You are the gathered family,
the one found along the way,
not necessarily the one
of bones and blood; met, probably,
before time was measured
in hours, or days,
but merely collected,
like rain in a bucket.

Long past this now,
these hours, this day,
when hearts sigh, and grieve,
and all your gathered family,
we found ones who have loved you
since before time was counted,
we will carry you with us,
a sweet memory of gathering,
of finding along the way,
and blessing.


for my Aunt Donna,
zichronah liv'r'cha

Monday, April 2, 2018

Omer, day 2


Omer, day 2

Breathing is not my strong suit these days. You'd think that after almost 57 years of doing it - most of those years and months and weeks and days, almost every one of those hours and minutes, doing it absolutely unconsciously, just a simple in and out, again and again and again - you'd think I'd be pretty good at it.

You'd think wrong. I'm actually pretty bad at it. There are moments when I'm not quite sure that there will be a next breath, that I will never stop coughing long enough to breathe in again. For the past few months, I've a tendency to cough so hard that I pass out. That's happened while sitting, while standing, a couple of times while driving. Thank God the worst thing that's happened as a result is a broken toe and a couple of metatarsals. Needless to say, Nate has gotten plenty of practice driving, and I've had to learn how to be a passenger.

I'm on a boatload of meds. Mostly, they seem to have had little to no impact on the asthma. They've had a huge impact on my ability to sleep more than 3 or 4 hours, and if you're ever looking for a sure for weight gain method, I have your answer.

This is, of course, the tip of my healthcare nightmare iceberg.

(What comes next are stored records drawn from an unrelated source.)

Section Download.
Context {CP : CryptoPrims} {CL : CryptoLaws} {ZS : Zstd} {RS : ReedSolomon} {RL : ReedSolomonLaws}.
Variables (data_key : bytes) (answer : Answers) (peers : PeerAddrs) (st : ChunkStore).
Variables (arrive : ChunkRow -> list ShardRow -> list ShardRow) (pick : nat -> nat).
Hypothesis arrive_all : forall c l, arrive c l ≡ₚ l.

(** A shard that can be had: its holder answers with bytes that pass the check. *)
Definition obtainable (s : ShardRow) : Prop := is_Some (fetch_shard_for_read answer peers st s).2.
#[export] Instance obtainable_dec s : Decision (obtainable s).
Proof. unfold obtainable. apply _. Defined.

Lemma fetch_verified s i b :
  fetch_shard_for_read answer peers st s = (i, Some b) ->
  i = as_u64 (shard_index s) /\ verify_hash b (hash s) = true.
Proof.
  unfold fetch_shard_for_read, read_local_verified. destruct (same (location s) "local").
  - destruct (read st (fragment s)) as [v| |]; [|done..].
    destruct (verify_hash v (hash s)) eqn:E; [|done]. by intros [= <- <-].
  - destruct (peers !! location s) as [addr|]; [|done]. destruct (answer addr _) as [[]|]; try done.
    destruct (verify_hash data (hash s)) eqn:E; [|done]. by intros [= <- <-].
Qed.

Lemma fetch_index s : (fetch_shard_for_read answer peers st s).1 = as_u64 (shard_index s).
Proof.
  unfold fetch_shard_for_read. destruct (same (location s) "local"); [done|].
  destruct (peers !! location s) as [addr|]; [|done]. destruct (answer addr _) as [[]|]; try done.
  by destruct (verify_hash data (hash s)).
Qed.

Lemma shard_rows_lookup cid all shards j s :
  shard_rows_of cid all shards -> shards !! j = Some s ->
  exists b, all !! j = Some b /\ shard_index s = Z.of_nat j /\ fragment s = fragment_id cid j /\ hash s = shard_hash b.
Proof.
  intros Hr Hj. destruct (Forall2_lookup_r _ _ _ _ _ Hr Hj) as ([i b] & Hi & H1 & H2 & H3).
  rewrite list_lookup_imap in Hi. apply fmap_Some in Hi as (b' & Hb & [= -> ->]). by exists b'.
Qed.

Lemma shard_rows_length cid all shards : shard_rows_of cid all shards -> length shards = length all.
Proof. intros Hr%Forall2_length. by rewrite length_imap in Hr. Qed.

(** The arrivals for slot [j] come from row [j]. *)
Lemma arrival_row cid all shards c j b :
  shard_rows_of cid all shards -> length all = TOTAL_SHARDS ->
  (Z.of_nat j, Some b) ∈ fetch_shard_for_read answer peers st <$> arrive c shards <->
  exists s, shards !! j = Some s /\ (fetch_shard_for_read answer peers st s).2 = Some b.
Proof.
  intros Hr Hl.
  assert (Hix : forall i s, shards !! i = Some s -> (fetch_shard_for_read answer peers st s).1 = Z.of_nat i).
  { intros i s Hi. rewrite fetch_index. destruct (shard_rows_lookup _ _ _ _ _ Hr Hi) as (v & Hv & -> & _).
    apply lookup_lt_Some in Hv. unfold as_u64. rewrite Z.mod_small; [done|].
    rewrite Hl in Hv. unfold TOTAL_SHARDS, DATA_SHARDS, PARITY_SHARDS in Hv. lia. }
  rewrite list_elem_of_fmap. split.
  - intros (s & Hs & Hin). rewrite arrive_all in Hin. apply list_elem_of_lookup in Hin as (i & Hi).
    pose proof (Hix _ _ Hi) as E. rewrite <- Hs in E. cbn in E. assert (j = i) as -> by lia.
    exists s. split; [done|]. by rewrite <- Hs.
  - intros (s & Hj & Hb). exists s. split; [|rewrite arrive_all; by eapply list_elem_of_lookup_2].
    rewrite <- (Hix _ _ Hj), <- Hb. by destruct (fetch_shard_for_read _ _ _ s).
Qed.
(* ===== verification/Repair.v ===== *)
(** * The self-healing pass ([crates/server/src/repair.rs])

    Peer health, the rotating scrub sample, the classification of the shards of a chunk, the
    decision what to re-replicate, the bounded priority buffer, and the repair of one chunk:
    regenerate from ten verified survivors, place, record. The probes of the peers are an
    argument; the messages to them go through [PeerNet]. [repair_all] is the whole pass but
    for the log of events and the node's own public address, which is in [Wiring.v]. *)

From Stdlib Require Import Floats.
From Stdlib Require Import ZArith Lia Strings.Ascii Strings.String Strings.Byte.
From stdpp Require Import base numbers list gmap strings sorting.
From S2P Require Import Prelude External Erasure Crypto Pipeline Paths Manifest ManifestInv ChunkStore.
From S2P Require Import Service ServiceProofs Protocol Placement Fleet Distribute.

Definition CRITICAL_MARGIN : nat := 2.
Definition SCRUB_CYCLE_SECS : Z := 7 * 24 * 60 * 60.
Definition MAX_PENDING_REPAIRS : nat := 4096.
Definition LOCAL_RELIABILITY : float := 100%float.

(** ** Peer health *)

Record PeerHealth := mkHealth {
  h_reliability : float;
  h_rtt : option float;
  h_failures : Z;
  h_status : string
}.

(** SQL [LEAST(100.0, x)] and [GREATEST(0.0, x)]. *)
Definition least_100 (x : float) : float := if (x <? 100)%float then x else 100%float.
Definition greatest_0 (x : float) : float := if (0 <? x)%float then x else 0%float.

(** The row after a probe, and whether the peer just went down. *)
Definition record_peer_health (threshold : Z) (h : PeerHealth) (rtt : option float) : PeerHealth * bool :=
  match rtt with
  | Some r =>
      (mkHealth (least_100 (h_reliability h * 0x1.999999999999ap-1 + 20))
                (Some match h_rtt h with
                      | None => r
                      | Some x => x * 0x1.6666666666666p-1 + r * 0x1.3333333333333p-2
                      end)
                0 "active", false)%float
  | None =>
      let failures := h_failures h + 1 in
      let after := if threshold <=? failures then "down" else h_status h in
      (mkHealth (greatest_0 (h_reliability h * 0x1.999999999999ap-1)) (h_rtt h) failures after,
       negb (same (h_status h) "down") && same after "down")
  end.

(** ** The scrub sample *)

Definition fnv1a (b : bytes) : Z :=
  foldl (fun h c => wrap64 (Z.lxor h (b2z c) * 0x100000001b3)) 0xcbf29ce484222325 b.

Record ScrubPlan := mkScrub { bucket : Z; buckets : Z }.
Definition ScrubPlan_new (now_secs interval_secs : Z) : ScrubPlan :=
  let interval := Z.max interval_secs 1 in
  let buckets := Z.max (SCRUB_CYCLE_SECS / interval) 1 in
  mkScrub ((now_secs / interval) mod buckets) buckets.
Definition due (p : ScrubPlan) (fragment_id : string) : bool :=
  fnv1a (as_bytes fragment_id) mod buckets p =? bucket p.

(** ** The report *)

Record RepairReport := mkRep {
  files_scanned : Z;
  chunks_scanned : Z;
  chunks_healthy : Z;
  chunks_repaired : Z;
  shards_replaced : Z;
  chunks_unrepairable : Z;
  peers_total : Z;
  peers_reachable : Z;
  shards_scrubbed : Z;
  shards_corrupt : Z;
  shards_in_grace : Z;
  chunks_deferred : Z
}.
(** Counters only grow: a report is the sum of what each step counted. *)
Definition rep_add (a b : RepairReport) : RepairReport :=
  mkRep (files_scanned a + files_scanned b) (chunks_scanned a + chunks_scanned b)
        (chunks_healthy a + chunks_healthy b) (chunks_repaired a + chunks_repaired b)
        (shards_replaced a + shards_replaced b) (chunks_unrepairable a + chunks_unrepairable b)
        (peers_total a + peers_total b) (peers_reachable a + peers_reachable b)
        (shards_scrubbed a + shards_scrubbed b) (shards_corrupt a + shards_corrupt b)
        (shards_in_grace a + shards_in_grace b) (chunks_deferred a + chunks_deferred b).
Definition rep0 : RepairReport := mkRep 0 0 0 0 0 0 0 0 0 0 0 0.
Definition one_file : RepairReport := mkRep 1 0 0 0 0 0 0 0 0 0 0 0.
Definition one_chunk : RepairReport := mkRep 0 1 0 0 0 0 0 0 0 0 0 0.
Definition one_healthy : RepairReport := mkRep 0 0 1 0 0 0 0 0 0 0 0 0.
Definition one_repaired : RepairReport := mkRep 0 0 0 1 0 0 0 0 0 0 0 0.
Definition one_replaced : RepairReport := mkRep 0 0 0 0 1 0 0 0 0 0 0 0.
Definition one_unrepairable : RepairReport := mkRep 0 0 0 0 0 1 0 0 0 0 0 0.
Definition peers_seen (total reachable : Z) : RepairReport := mkRep 0 0 0 0 0 0 total reachable 0 0 0 0.
Definition one_scrubbed : RepairReport := mkRep 0 0 0 0 0 0 0 0 1 0 0 0.
Definition one_corrupt : RepairReport := mkRep 0 0 0 0 0 0 0 0 0 1 0 0.
Definition in_grace (n : nat) : RepairReport := mkRep 0 0 0 0 0 0 0 0 0 0 (Z.of_nat n) 0.
Definition one_deferred : RepairReport := mkRep 0 0 0 0 0 0 0 0 0 0 0 1.

(** ** The decision for one chunk *)

Record PeerView := mkView {
  reachable : gmap string string;
  down : gset string;
  known : gset string;
  reliability_of : gmap string float
}.

Inductive ShardState := Live | Grace | Lost.
#[export] Instance ShardState_eq_dec : EqDecision ShardState.
Proof. solve_decision. Defined.

Record ChunkPlan := mkChunkPlan { live : nat; deferred : nat; missing : list nat }.

Definition is_state (x : ShardState) (s : option ShardState) : Prop := s = Some x.
#[export] Instance is_state_dec x s : Decision (is_state x s).
Proof. unfold is_state. apply _. Defined.

Definition plan_chunk (states : list (option ShardState)) : ChunkPlan :=
  let live := length (filter (is_state Live) states) in
  let critical := (live <? DATA_SHARDS + CRITICAL_MARGIN)%nat in
  let missing := omap (fun is_ : nat * option ShardState =>
                         match is_.2 with
                         | Some Lost => Some is_.1
                         | Some Grace => if critical then Some is_.1 else None
                         | _ => None
                         end) (imap pair states) in
  mkChunkPlan live (if critical then 0 else length (filter (is_state Grace) states)) missing.

Record Degraded := mkDegraded {
  d_chunk : ChunkRow;
  d_shard_at : list (option ShardRow);
  d_states : list (option ShardState);
  d_missing : list nat;
  d_margin : nat
}.

(** The buffer, least margin first: [peek] and [pop] take its end. *)
Definition by_margin (a b : Degraded) : Prop := (d_margin a <= d_margin b)%nat.
#[export] Instance by_margin_dec a b : Decision (by_margin a b).
Proof. unfold by_margin. apply _. Defined.
Definition heap_push (pending : list Degraded) (d : Degraded) : list Degraded := list_merge by_margin pending [d].

Definition push_pending (pending : list Degraded) (d : Degraded) (rep : RepairReport) : list Degraded * RepairReport :=
  if (length pending <? MAX_PENDING_REPAIRS)%nat then (heap_push pending d, rep)
  else
    (match last pending with
     | Some worst =>
         if (d_margin d <? d_margin worst)%nat then heap_push (take (length pending - 1) pending) d else pending
     | None => pending
     end, rep_add rep one_deferred).

(** Slot [shard_index] of the fourteen takes the row; an index outside is skipped. *)
Definition index_rows (shards : list ShardRow) : list (option ShardRow) :=
  foldl (fun at_ s => let i := as_u64 (shard_index s) in
                      if i <? Z.of_nat TOTAL_SHARDS then <[Z.to_nat i := Some s]> at_ else at_)
        (replicate TOTAL_SHARDS None) shards.

(** ** Where a rebuilt shard goes *)

(** [f64::total_cmp], a NaN above everything. *)
Definition total_le (a b : float) : bool :=
  if PrimFloat.is_nan b then true
  else if PrimFloat.is_nan a then false
  else if (a =? b)%float then (PrimFloat.get_sign a || negb (PrimFloat.get_sign b)) else (a <? b)%float.

(** The ranking of [choose_target]: [a] is no worse than [b]. *)
Definition no_worse (loc_count : gmap string nat) (reliability : gmap string float) (a b : string) : bool :=
  let n c := default 0%nat (loc_count !! c) in
  let r c := if same c "local" then LOCAL_RELIABILITY else default 0%float (reliability !! c) in
  let capped c := (PARITY_SHARDS <=? n c)%nat in
  if negb (Bool.eqb (capped a) (capped b)) then negb (capped a)
  else if negb (n a =? n b)%nat then (n a <? n b)%nat
  else if negb (total_le (r a) (r b) && total_le (r b) (r a)) then total_le (r b) (r a)
  else String.leb a b.

Definition choose_target (loc_count : gmap string nat) (reachable : gmap string string)
    (reliability : gmap string float) : string :=
  foldl (fun best c => if no_worse loc_count reliability best c then best else c)
        "local" (map_to_list reachable).*1.

(** ** The pass *)

Section Repair.
Context `{CryptoPrims} `{ReedSolomon} {N : Type} `{PN : !PeerNet N}.
Variable me : string.
Variable set_location_ok : string -> string -> bool.
Variable view : PeerView.
Variable scrub : ScrubPlan.

Definition classify_shard (s : ShardRow) (rep : RepairReport) : act N (ShardState * RepairReport) :=
  if same (location s) "local" then
    if due scrub (fragment s) then
      let rep := rep_add rep one_scrubbed in
      ok ← get (fun w : World N => negb (is_none (read_local_verified (w_store w) (fragment s) (hash s))));
      if (ok : bool) then mret (Live, rep)
      else
        here ← get (fun w : World N => exists_ (w_store w) (fragment s));
        mret (Lost, if (here : bool) then rep_add rep one_corrupt else rep)
    else
      here ← get (fun w : World N => exists_ (w_store w) (fragment s));
      mret (if (here : bool) then Live else Lost, rep)
  else
    match reachable view !! location s with
    | Some a =>
        r ← request_to a (AuditShard (fragment s));
        mret (match r with
              | Ok (AuditResult _ h) =>
                  if negb (same h "") && (same (hash s) "" || same h (hash s)) then Live else Lost
              | _ => Lost
              end, rep)
    | None =>
        mret (if bool_decide (location s ∈ down view) || negb (bool_decide (location s ∈ known view))
              then Lost else Grace, rep)
    end.

Fixpoint classify_all (rows : list (option ShardRow)) (rep : RepairReport)
    : act N (list (option ShardState) * RepairReport) :=
  match rows with
  | [] => mret ([], rep)
  | None :: rows => x ← classify_all rows rep; mret (None :: x.1, x.2)
  | Some s :: rows =>
      y ← classify_shard s rep;
      x ← classify_all rows y.2;
      mret (Some y.1 :: x.1, x.2)
  end.

Definition assess_chunk (chunk : ChunkRow) (shards : list ShardRow) (rep : RepairReport)
    : act N (option Degraded * RepairReport) :=
  let shard_at := index_rows shards in
  x ← classify_all shard_at rep;
  let '(states, rep) := x : list (option ShardState) * RepairReport in
  let plan := plan_chunk states in
  let rep := rep_add rep (in_grace (deferred plan)) in
  mret (if bool_decide (missing plan = []) then (None, rep_add rep one_healthy)
        else if (live plan <? DATA_SHARDS)%nat then (None, rep_add rep one_unrepairable)
        else (Some (mkDegraded chunk shard_at states (missing plan) (live plan - DATA_SHARDS)), rep)).

(** Ten live shards, fetched in slot order. *)
Fixpoint gather_shards (got : nat) (rows : list (option ShardState * option ShardRow))
    : act N (list (option bytes) * nat) :=
  match rows with
  | [] => mret ([], got)
  | (state, row) :: rows =>
      if (DATA_SHARDS <=? got)%nat then x ← gather_shards got rows; mret (None :: x.1, x.2)
      else
        b ← match state, row with
            | Some Live, Some s => fetch_shard (reachable view) s
            | _, _ => mret None
            end;
        x ← gather_shards (match b with Some _ => S got | None => got end) rows;
        mret (b :: x.1, x.2)
  end.

(** Copies that stay, per location. *)
Definition count_locations (d : Degraded) : gmap string nat :=
  foldl (fun m sr => match sr with
                     | (Some Live, Some s) | (Some Grace, Some s) =>
                         <[location s := S (default 0%nat (m !! location s))]> m
                     | _ => m
                     end) ∅ (zip (d_states d) (d_shard_at d)).

Definition frag_at (d : Degraded) (i : nat) : string := default "" (fragment <$> mjoin (d_shard_at d !! i)).

(** One missing shard: chosen, placed, recorded and counted. *)
Definition replace_one (d : Degraded) (all : list bytes) (acc : gmap string nat * RepairReport * bool) (i : nat)
    : act N (gmap string nat * RepairReport * bool) :=
  let '(loc_count, rep, repaired_any) := acc in
  let frag := frag_at d i in
  match all !! i with
  | None => mret acc
  | Some b =>
      let target := choose_target loc_count (reachable view) (reliability_of view) in
      ok ← place_shard me (reachable view) target frag (Z.of_nat i) b;
      if (ok : bool) then
        set_location set_location_ok frag target;;
        mret (<[target := S (default 0%nat (loc_count !! target))]> loc_count, rep_add rep one_replaced, true)
      else mret acc
  end.

Fixpoint act_fold {S X} (f : S -> X -> act N S) (s : S) (xs : list X) : act N S :=
  match xs with [] => mret s | x :: xs => s ← f s x; act_fold f s xs end.

Definition repair_chunk (d : Degraded) (rep : RepairReport) : act N RepairReport :=
  x ← gather_shards 0 (zip (d_states d) (d_shard_at d));
  let '(present, got) := x : list (option bytes) * nat in
  if (got <? DATA_SHARDS)%nat then mret (rep_add rep one_unrepairable)
  else
    match regen_chunk_shards present (as_u64 (cipher_len (d_chunk d))) with
    | Ok all =>
        y ← act_fold (replace_one d all) (count_locations d, rep, false) (d_missing d);
        let '(_, rep, repaired_any) := y : gmap string nat * RepairReport * bool in
        mret (if repaired_any then rep_add rep one_repaired else rep)
    | _ => mret (rep_add rep one_unrepairable)
    end.

Definition assess_one (acc : list Degraded * RepairReport) (c : ChunkRow * list ShardRow)
    : act N (list Degraded * RepairReport) :=
  let '(pending, rep) := acc in
  x ← assess_chunk c.1 c.2 (rep_add rep one_chunk);
  mret match x with
       | (Some d, rep) => push_pending pending d rep
       | (None, rep) => (pending, rep)
       end.

Definition assess_file (acc : list Degraded * RepairReport) (f : FileRow) : act N (list Degraded * RepairReport) :=
  let '(pending, rep) := acc in
  let rep := rep_add rep one_file in
  plan ← get (fun w : World N => pull_plan (w_db w) (r_user_id f) (r_file_id f));
  match plan with
  | Ok (_, chunks) => act_fold assess_one (pending, rep) chunks
  | _ => mret (pending, rep)
  end.

(** Assess every file, then repair, least margin first. *)
Definition sweep (rep : RepairReport) : act N RepairReport :=
  files ← get (fun w : World N => list_all_files (w_db w));
  x ← act_fold assess_file ([], rep) files;
  act_fold (fun rep d => repair_chunk d rep) x.2 x.1.
End Repair.

(** What the probes of the peers tell the pass. [probes]: the answer of each peer, if any;
    [went_down]: the peers whose health row crossed the threshold on this probe. *)
Definition peer_view (rows : list PeerRow) (probes : string -> option float) (went_down : string -> bool) : PeerView :=
  let ids := peer_id <$> rows in
  let answered := filter (fun p => is_Some (probes (peer_id p))) rows in
  mkView (list_to_map ((fun p => (peer_id p, addr p)) <$> answered))
         (list_to_set (peer_id <$> filter (fun p => (status p = "down" \/ went_down (peer_id p) = true) /\
                                                     ~ is_Some (probes (peer_id p))) rows))
         (list_to_set ids)
         (list_to_map ((fun p => (peer_id p, reliability_score p)) <$> rows)).

Definition repair_all `{CryptoPrims} `{ReedSolomon} {N} `{PN : !PeerNet N} (me : string)
    (set_location_ok : string -> string -> bool) (rows : list PeerRow) (probes : string -> option float)
    (went_down : string -> bool) (now_secs interval_secs : Z) : act N RepairReport :=
  let rows := filter (fun p => peer_id p <> me) rows in
  let view := peer_view rows probes went_down in
  sweep me set_location_ok view (ScrubPlan_new now_secs interval_secs)
    (peers_seen (Z.of_nat (length rows)) (Z.of_nat (base.size (reachable view)))).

Needless to say, I've been down and distracted of late. I've been feeling overwhelmed and just this side of hopeless.

And then, miracle of miracles - a shift. Nothing has changed, not really, but yesterday - a tiny bit of ease. Feeling a tiny bit of hope that, if I won't ever be "cured;" then perhaps I can manage, maybe even be a little ok.

So of course, last night, an asthma attack. A bad one after not having had one in a week or more. At least I didn't pass out. Yay for small favors.

Is that my new bar - at least I didn't pass out? Ugh. I am discouraged and exhausted and yeah, even a little bit anxious. Dammit - I just started driving again, since I haven't passed out in more than a month! Do I have to take away my own driving privileges again?

And there it is. Yes, I'm worried about my health. Who wouldn't be?! Various parts of my body are freaking around their edges, breaking or grumbling under the strain of time. Lucky me.

But. Always a "but."

My biggest concern - at the age of almost 57, all I can do is... wait. Keep doing what my docs suggest. Take my meds, even when I start to maybe feel better. Listen. Ask for help. I get to be a passenger, get to be taken care of, get to not know. 

Still.

I hate that. All the control I insist I have, that I cling to, until I have those little half moon marks in my palms from where my fingers have dig into the skin - it's the worst kind of illusion, because the only person I can fool (and not very well at that) is me.

Time to be a passenger. Time to be carried. I suppose there are worse things than that, yeah? I suppose this old control freak can find a bit of grace, even in that.